前期魔道侦查时发现的五千名军人仿佛凭空消失。
萧云昂头,看着视野尽头如黑夜一样沉默的罪塔废墟。
(安瑟尔老师……)
萧云心中泛起悲伤的涟漪。
这时,战马突然用力晃了晃脑袋,似乎感应到了某种无形的危险。
(嗯?)
萧云立刻勒紧缰绳,命令军队暂停移动。
“陛下——”
“有没有感觉到哪里不对劲?”
“这……”
玛丽娜和蒙格都没有说话。
从进入北门开始,战士的直觉就一再提醒他们危险将至,空气中充斥着奇怪、冰寒的粘稠。
“果然,你们感觉到了。”
萧云静静说着,低头,拍了拍马脖子。
“没关系,没关系……你是最勇敢的……”
感受到主人的信任和温情,战马晃了下鼻子,继续向前迈步。
队伍再次出发。
所有人都确信危险近在咫尺,神经高度紧张,随时准备拔剑拼命。
然后——
前期魔道侦查时提到的聚集在北门的五千军队出现了!
他们在街道构筑防线,以盾牌为最前列,盾牌的缝隙漏出长矛和剑矛,盾牌后面是蓄势待发的弓箭手,弓箭手之后则是骑兵。
他们显然已经做好决战的准备!
“——进攻!”
萧云一声令下,精锐部队迎着箭雨策马冲锋,一边冲锋一边投掷长矛。
“啊!”
防守的埃德蒙军大惊失色。
他们本就没有多少战斗意志,对手又是近距离发起冲锋,不仅第一波箭雨被轻易挡下,构筑防线的大盾牌还成了敌方战马向前跃冲的借力!
“去吧!”
“啊啊啊!”
一时间,埃德蒙军的惨叫声如雨点般爆发。
战线像狂风中的小树般被轻易突破,人群和马匹都发出震耳欲聋的惨叫。
这摧枯拉朽的状况也在萧云的预料中。
——王都守军并非一群没有荣誉感、不会战斗的废物,然而,最近几个月发生在王都的种种恐怖击垮了他们的意志,面对萧云带来的神圣帝国联军,完全没有保卫首都的责任感,如行尸走肉般被指挥官驱赶着抵达前线,在人数不如自己的敌人的犀利进攻下迅速战败。
“啊啊啊!”
埃德蒙军的士兵们开始崩溃逃跑,指挥官们的大喊大叫完全不起作用,连中下层指挥都加入了逃跑的阵营,极少数疑似被“恶魔孢子”控制心智的将领顽固地留在血流成河的原地,被当场活捉。

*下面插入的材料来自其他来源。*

(** What the loop leaves in the row of basis element [i]: the values of that
    element at the samples in range, zero elsewhere. *)
Definition basis_row (self : Spline) (knots : list F) (der : Z)
    (sample_pts : list F) (in_sample : list bool) (i : Z) : list F :=
  scatter in_sample
    (splev_values (select in_sample sample_pts) knots (eye_row (len knots) i)
                  (order self - 1) der)
    (repeat (fofZ 0) (length sample_pts)).

(** [need_outer] in [BSplineBasis.evaluate]: is some sample below
    [knots[order - 1]] or above [knots[nk - order]]? *)
Definition need_outer (self : Spline) (knots sample_pts : list F) : result bool :=
  (k_low <- py_index knots (order self - 1) ;;
   if existsb (fun x => flt x k_low) sample_pts then Ok true
   else k_high <- py_index knots (len knots - order self) ;;
        Ok (existsb (fun x => fgt x k_high) sample_pts))%res.

(** [in_sample] in [BSplineBasis.evaluate] *)
Definition in_sample (k_first k_last : F) (sample_pts : list F) : list bool :=
  map (fun x => fge x k_first && fle x k_last) sample_pts.

(** The knots that the loop runs on, with the number of repeats added on
    each side. *)
Definition outer_knots (self : Spline) (need : bool) (knots : list F)
    (k_first k_last : F) : result (list F * Z) :=
  if need
  then (let reps := order self - 1 in
        lo <- np_ones reps ;;
        hi <- np_ones reps ;;
        Ok (scale_r lo k_first ++ knots ++ scale_r hi k_last, reps))%res
  else Ok (knots, 0).

(** [BSplineBasis.evaluate] from the sorted knots on: the range check, the
    extension of the knots and the loop. *)
Definition evaluate_on_knots (self : Spline) (knots sample_pts : list F)
    (outer_ok : bool) (der : Z) : result matrix :=
  (need <- need_outer self knots sample_pts ;;
   if negb (negb need || outer_ok) then Raise AssertionError_outside_knots_range
   else
     k_first <- py_index knots 0 ;;
     k_last <- py_index knots (-1) ;;
     let in_sample := in_sample k_first k_last sample_pts in
     ext <- outer_knots self need knots k_first k_last ;;
     let knots := fst ext in
     let reps := snd ext in
     let nk := len knots in
     let n_basis := nk - order self in
     basis_eval <- np_zeros (n_basis - 2 * reps) (length sample_pts) ;;
     id_basis <- np_eye n_basis nk ;;
     evaluate_loop self knots reps der sample_pts in_sample id_basis basis_eval)%res.

(** [BSplineBasis.evaluate] *)
Definition BSplineBasis_evaluate (self : Spline) (sample_pts : list F)
    (outer_ok : bool) (der : Z) : M matrix :=
  (let _ := Basis_evaluate sample_pts false in
   _generate_knots self sample_pts (fofZ 0) (fofZ 1) false ;;;
   knots <- get_knot_locs ;;
   let knots := np_sort knots in
   set_knot_locs knots ;;;
   basis_eval <- lift (evaluate_on_knots self knots sample_pts outer_ok der) ;;
   del_knot_locs ;;;
   ret basis_eval)%obj.

(** [b[:, ind] = b[:, ind] + x2] *)
Definition add_masked_columns (b : matrix) (ind : list bool) (x2 : matrix)
  : result matrix :=
  if Nat.eqb (length (rows b)) (length (rows x2))
  then Ok {| ncols := ncols b;
             rows := map2 (fun r r2 => scatter ind (map2 fadd (select ind r) r2) r)
                          (rows b) (rows x2) |}
  else Raise ValueError_shape_mismatch.

(** [a[ind] = f(a[ind])], elementwise. *)
Definition update_masked (ind : list bool) (f : F -> F) (a : list F) : list F :=
  scatter ind (map f (select ind a)) a.

(** [Cyclic_BSplineBasis.evaluate].  [sample_pts] is the caller's array and is
    written to in place: the second component of the result is its content
    when the call returns. *)
Definition Cyclic_BSplineBasis_evaluate (self : Spline) (sample_pts : list F)
    (der : Z) : M (matrix * list F) :=
  (_generate_knots self sample_pts (fofZ 0) (fofZ 1) true ;;;
   kl <- get_knot_locs ;;
   set_knot_locs (np_unique kl) ;;;
   kl <- get_knot_locs ;;
   let knots_orig := kl in
   let nk := len knots_orig in
   let knots_orig := np_sort knots_orig in
   xc <- lift (py_index knots_orig (nk - 2 * order self + 1)) ;;
   kl_first <- lift (py_index kl 0) ;;
   kl_last <- lift (py_index kl (-1)) ;;
   let knots :=
     map (fun v => fadd (fsub kl_first kl_last) v)
         (py_slice kl (nk - order self) (nk - 1)) ++ kl in
   let ind := map (fun x => fgt x xc) sample_pts in
   set_knot_locs knots ;;;
   basis_eval <- BSplineBasis_evaluate self sample_pts true der ;;
   knots_max <- lift (np_max knots) ;;
   orig_first <- lift (py_index knots_orig 0) ;;
   let sample_pts :=
     update_masked ind (fun x => fadd (fsub x knots_max) orig_first) sample_pts in
   basis_eval <-
     (if negb (count_true ind =? 0)
      then X2 <- BSplineBasis_evaluate self (select ind sample_pts) true der ;;
           lift (add_masked_columns basis_eval ind X2)
      else ret basis_eval) ;;
   let sample_pts :=
     update_masked ind (fun x => fsub (fadd x knots_max) orig_first) sample_pts in
   ret (basis_eval, sample_pts))%obj.

(** ** The basis objects *)

(** A basis is a spline leaf or a composite; a composite stores the counts and
    the ceiling that its [__init__] computed, next to its two operands. *)
Inductive Basis : Type :=
| Leaf (s : Spline)
| Add (n_basis_funcs : Z) (GB_limit : Q) (n_input_samples : nat)
      (basis1 basis2 : Basis)
| Mul (n_basis_funcs : Z) (GB_limit : Q) (n_input_samples : nat)
      (basis1 basis2 : Basis).

Definition n_basis_funcs (b : Basis) : Z :=
  match b with
  | Leaf s => s_n_basis_funcs s
  | Add n _ _ _ _ | Mul n _ _ _ _ => n
  end.

Definition GB_limit (b : Basis) : Q :=
  match b with
  | Leaf s => s_GB_limit s
  | Add _ g _ _ _ | Mul _ g _ _ _ => g
  end.

Definition n_input_samples (b : Basis) : nat :=
  match b with
  | Leaf s => s_n_input_samples s
  | Add _ _ k _ _ | Mul _ _ k _ _ => k
  end.

(** [SplineBasis.__init__], through [Basis.__init__] with the default
    [GB_limit]. *)
Definition SplineBasis_init (cls : spline_class) (n_basis_funcs : Z) (order : Z)
    (eval_type : string) : result Spline :=
  if order <? 1 then Raise ValueError_order_not_positive
  else
    let self mode :=
      {| s_class := cls; s_n_basis_funcs := n_basis_funcs; s_GB_limit := 16%Q;
         order := order; s_n_input_samples := 1; s_mode := mode;
         knot_locs := None |} in
    if String.eqb eval_type "evaluate" then Ok (self mode_evaluate)
    else if String.eqb eval_type "convolve" then Ok (self mode_convolve)
    else Raise ValueError_eval_type.

(** [BSplineBasis(n_basis_funcs, order, eval_type)] *)
Definition BSplineBasis (n_basis_funcs order : Z) (eval_type : string)
  : result Basis :=
  (self <- SplineBasis_init BSpline n_basis_funcs order eval_type ;;
   Ok (Leaf self))%res.

(** [Cyclic_BSplineBasis(n_basis_funcs, order, eval_type)] *)
Definition Cyclic_BSplineBasis (n_basis_funcs order : Z) (eval_type : string)
  : result Basis :=
  (self <- SplineBasis_init Cyclic_BSpline n_basis_funcs order eval_type ;;
   if negb (2 <=? order) then Raise AssertionError_cyclic_order
   else if negb (order + 2 <=? n_basis_funcs)
   then Raise AssertionError_cyclic_n_basis_order
   else if negb (2 * order - 2 <=? n_basis_funcs)
   then Raise AssertionError_cyclic_n_basis_twice
   else Ok (Leaf self))%res.

(** [addBasis(basis1, basis2)], the value of [basis1 + basis2]. *)
Definition addBasis (basis1 basis2 : Basis) : Basis :=
  Add (n_basis_funcs basis1 + n_basis_funcs basis2) (GB_limit basis1)
      (n_input_samples basis1 + n_input_samples basis2) basis1 basis2.

(** [mulBasis(basis1, basis2)], the value of [basis1 * basis2]. *)
Definition mulBasis (basis1 basis2 : Basis) : Basis :=
  Mul (n_basis_funcs basis1 * n_basis_funcs basis2) (GB_limit basis1)
      (n_input_samples basis1 + n_input_samples basis2) basis1 basis2.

遭遇战很快结束,布置在北门防线的五千名士兵竟然有至少三千人现场溃逃,剩下不足两千人中也有半数以上当场投降。
由此可见,即便是深受埃德蒙信任、奉命驻守王都的部队,如今也很难被称为是一支真正的有战斗力的部队了。
“玛丽娜,你带一部分人留下接收战俘。”
“陛下——”
玛丽娜有些不情愿:“我不想留下!我要和你们一起进入皇宫!”
“皇宫很危险。”
“没人害怕危险。”
“好吧。”
萧云指着远处的罪塔废墟:“正式进入皇宫前,我必须去罪塔一趟。你处理完战俘的事情,来皇宫和我们会合。”
“没问题。”
玛丽娜潇洒地答应了。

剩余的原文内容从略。